Data to use -
Lemma sum_counts_cons (m : pystr) (r : pystr * reg_data) (l : list (pystr * reg_data)) :
  sum_counts m (r :: l)
  = ((if str_eqb (friendly_name r) m then record_count r else 0)
     + sum_counts m l)%Z.
Proof.
  unfold sum_counts. simpl.
  destruct (str_eqb (friendly_name r) m); reflexivity.
Qed.

Lemma dict_get_aggregate (records : list (pystr * reg_data)) (d : dict) (m : pystr) :
  dict_get (aggregate records d) m 0
  = (dict_get d m 0 + sum_counts m records)%Z.
Proof.
  revert d. induction records as [|r l IH]; intros d.
  - unfold sum_counts. simpl. lia.
  - unfold aggregate in *. simpl. rewrite IH, dict_get_accumulate, sum_counts_cons.
    lia.
Qed.

Lemma dict_mem_aggregate (records : list (pystr * reg_data)) (d : dict) (m : pystr) :
  dict_mem (aggregate records d) m
  = dict_mem d m || existsb (fun r => str_eqb (friendly_name r) m) records.
Proof.
  revert d. induction records as [|r l IH]; intros d.
  - simpl. now rewrite orb_false_r.
  - unfold aggregate in *. simpl. rewrite IH. unfold accumulate.
    rewrite dict_mem_set.
    destruct (str_eqb (friendly_name r) m), (dict_mem d m); reflexivity.
Qed.

Lemma sum_counts_perm (m : pystr) (l l' : list (pystr * reg_data)) :
  Permutation l l' -> sum_counts m l = sum_counts m l'.
Proof.
  induction 1 as [|x l l' _ IH|x y l|l l' l'' _ IH1 _ IH2].
  - reflexivity.
  - rewrite !sum_counts_cons. lia.
  - rewrite !sum_counts_cons. lia.
  - congruence.
Qed.

Lemma aggregate_app (a b : list (pystr * reg_data)) (d : dict) :
  aggregate (a ++ b) d = aggregate b (aggregate a d).
Proof. apply fold_left_app. Qed.

Lemma skipn_nth_error (A : Type) (l : list A) (i : nat) (x : A) :
  nth_error l i = Some x -> skipn i l = x :: skipn (S i) l.
Proof.
  revert i. induction l as [|y l IH]; intros [|i]; simpl; try discriminate.
  - congruence.
  - apply IH.
Qed.

Lemma values_decodable_check (reg : registry) :
  forallb (fun r => decodable (snd r)) (all_records reg) = true ->
  values_decodable reg.
Proof. intros H r. revert r. now apply forallb_forall. Qed.

(** A store that holds bytes only has decodable values. *)
Lemma values_decodable_bytes (reg : registry) :
  (forall r, In r (all_records reg) -> exists b, snd r = DataBytes b) ->
  values_decodable reg.
Proof. intros H r Hr. destruct (H r Hr) as (b & ->). reflexivity. Qed.

(** With fuel above the number of values left the loop ends: it has
    processed every remaining value in order, or it has raised the
    [TypeError] of a value that cannot be decoded. *)
Lemma enum_loop_result (fuel : nat) (key : list (pystr * reg_data)) (i : nat) (d : dict) :
  (length key - i < fuel)%nat ->
  enum_loop fuel key i d
  = Some (if forallb (fun r => decodable (snd r)) (skipn i key)
          then Ok (aggregate (skipn i key) d)
          else Raise TypeError).
Proof.
  revert i d. induction fuel as [|fuel IH]; intros i d H; [lia|].
  cbn [enum_loop]. unfold EnumValue.
  destruct (nth_error key i) as [[value_name value_data]|] eqn:E.
  - rewrite (skipn_nth_error _ _ E). cbn [forallb snd].
    rewrite decode_record_spec.
    destruct (decodable value_data); [|reflexivity].
    cbn [andb]. unfold aggregate at 1. cbn [fold_left].
    replace (i + 1)%nat with (S i) by lia.
    apply IH.
    assert (i < length key)%nat by (apply nth_error_Some; congruence). lia.
  - apply nth_error_None in E. now rewrite skipn_all2.
Qed.

Lemma enum_loop_aggregate (fuel : nat) (key : list (pystr * reg_data)) (i : nat) (d : dict) :
  (length key - i < fuel)%nat ->
  (forall r, In r (skipn i key) -> decodable (snd r) = true) ->
  enum_loop fuel key i d = Some (Ok (aggregate (skipn i key) d)).
Proof.
  intros H D. rewrite enum_loop_result by exact H.
  replace (forallb (fun r => decodable (snd r)) (skipn i key)) with true;
    [reflexivity|].
  symmetry. now apply forallb_forall.
Qed.

Lemma guid_loop_aggregate (reg : registry) (guids : list pystr) (d : dict) :
  (forall guid e, In guid guids ->
     reg (key_path guid) = OpenFails e -> e = FileNotFoundError) ->
  (forall r, In r (flat_map (section_records reg) guids) ->
     decodable (snd r) = true) ->
  guid_loop reg guids d
  = Some (Ok (aggregate (flat_map (section_records reg) guids) d)).
Proof.
  revert d. induction guids as [|guid rest IH]; intros d H D; [reflexivity|].
  cbn [guid_loop flat_map] in *. rewrite aggregate_app.
  assert (H' : forall g e, In g rest ->
             reg (key_path g) = OpenFails e -> e = FileNotFoundError).
  { intros g e Hg. apply H. now right. }
  assert (D' : forall r, In r (flat_map (section_records reg) rest) ->
             decodable (snd r) = true).
  { intros r Hr. apply D. apply in_or_app. now right. }
  assert (D0 : forall r, In r (section_records reg guid) ->
             decodable (snd r) = true).
  { intros r Hr. apply D. apply in_or_app. now left. }
  unfold section_records at 2. unfold section_records in D0.
  destruct (reg (key_path guid)) as [values|e] eqn:E.
  - rewrite enum_loop_aggregate; [|lia|exact D0].
    cbn [skipn]. now apply IH.
  - rewrite (H guid e (or_introl eq_refl) E). now apply IH.
Qed.

Lemma get_userassist_usage_aggregate (reg : registry) :
  sections_readable reg -> values_decodable reg ->
  get_userassist_usage reg = Some (Ok (aggregate (all_records reg) [])).
Proof. intros H D. now apply guid_loop_aggregate. Qed.

Lemma values_decodable_perm (reg reg' : registry) :
  values_decodable reg ->
  Permutation (all_records reg) (all_records reg') ->
  values_decodable reg'.
Proof.
  intros D P r Hr. apply D. apply (Permutation_in _ (Permutation_sym P) Hr).
Qed.

(** C7. When the usage store can be read (each section opens or is absent,
    and the data of every value can be decoded, as bytes always can),
    [get_userassist_usage] returns a dictionary in which the value at every
    name is the sum of the counts of all records that normalize to that
    name, and a name is a key exactly when some record normalizes to it.
    The values do not depend on the order of the records: a store holding
    the same records in another order gives the same value at every
    name. *)
Theorem usage_counts_are_summed (reg : registry) :
  sections_readable reg ->
  values_decodable reg ->
  exists usage_dict,
    get_userassist_usage reg = Some (Ok usage_dict)
    /\ (forall name,
           dict_get usage_dict name 0 = sum_counts name (all_records reg))
    /\ (forall name,
           dict_mem usage_dict name
           = existsb (fun r => str_eqb (friendly_name r) name) (all_records reg))
    /\ (forall reg',
           sections_readable reg' ->
           Permutation (all_records reg) (all_records reg') ->
           exists usage_dict',
             get_userassist_usage reg' = Some (Ok usage_dict')
             /\ forall name,
                 dict_get usage_dict' name 0 = dict_get usage_dict name 0).
Proof.
  intros H D. exists (aggregate (all_records reg) []).
  split; [now apply get_userassist_usage_aggregate|].
  split; [|split].
  - intros name. now rewrite dict_get_aggregate.
  - intros name. now rewrite dict_mem_aggregate.
  - intros reg' H' P. exists (aggregate (all_records reg') []).
    split.
    + apply get_userassist_usage_aggregate; [exact H'|].
      exact (@values_decodable_perm reg reg' D P).
    + intros name. rewrite !dict_get_aggregate.
      now rewrite (sum_counts_perm name P).
Qed.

Assignment -
Nothing but an exact copy of the lines from the start of the entries through the line containing "Lemma dict_get_aggregate (records" belongs in the response.

Exercise answer -
Lemma sum_counts_cons (m : pystr) (r : pystr * reg_data) (l : list (pystr * reg_data)) :
  sum_counts m (r :: l)
  = ((if str_eqb (friendly_name r) m then record_count r else 0)
     + sum_counts m l)%Z.
Proof.
  unfold sum_counts. simpl.
  destruct (str_eqb (friendly_name r) m); reflexivity.
Qed.

Lemma dict_get_aggregate (records : list (pystr * reg_data)) (d : dict) (m : pystr) :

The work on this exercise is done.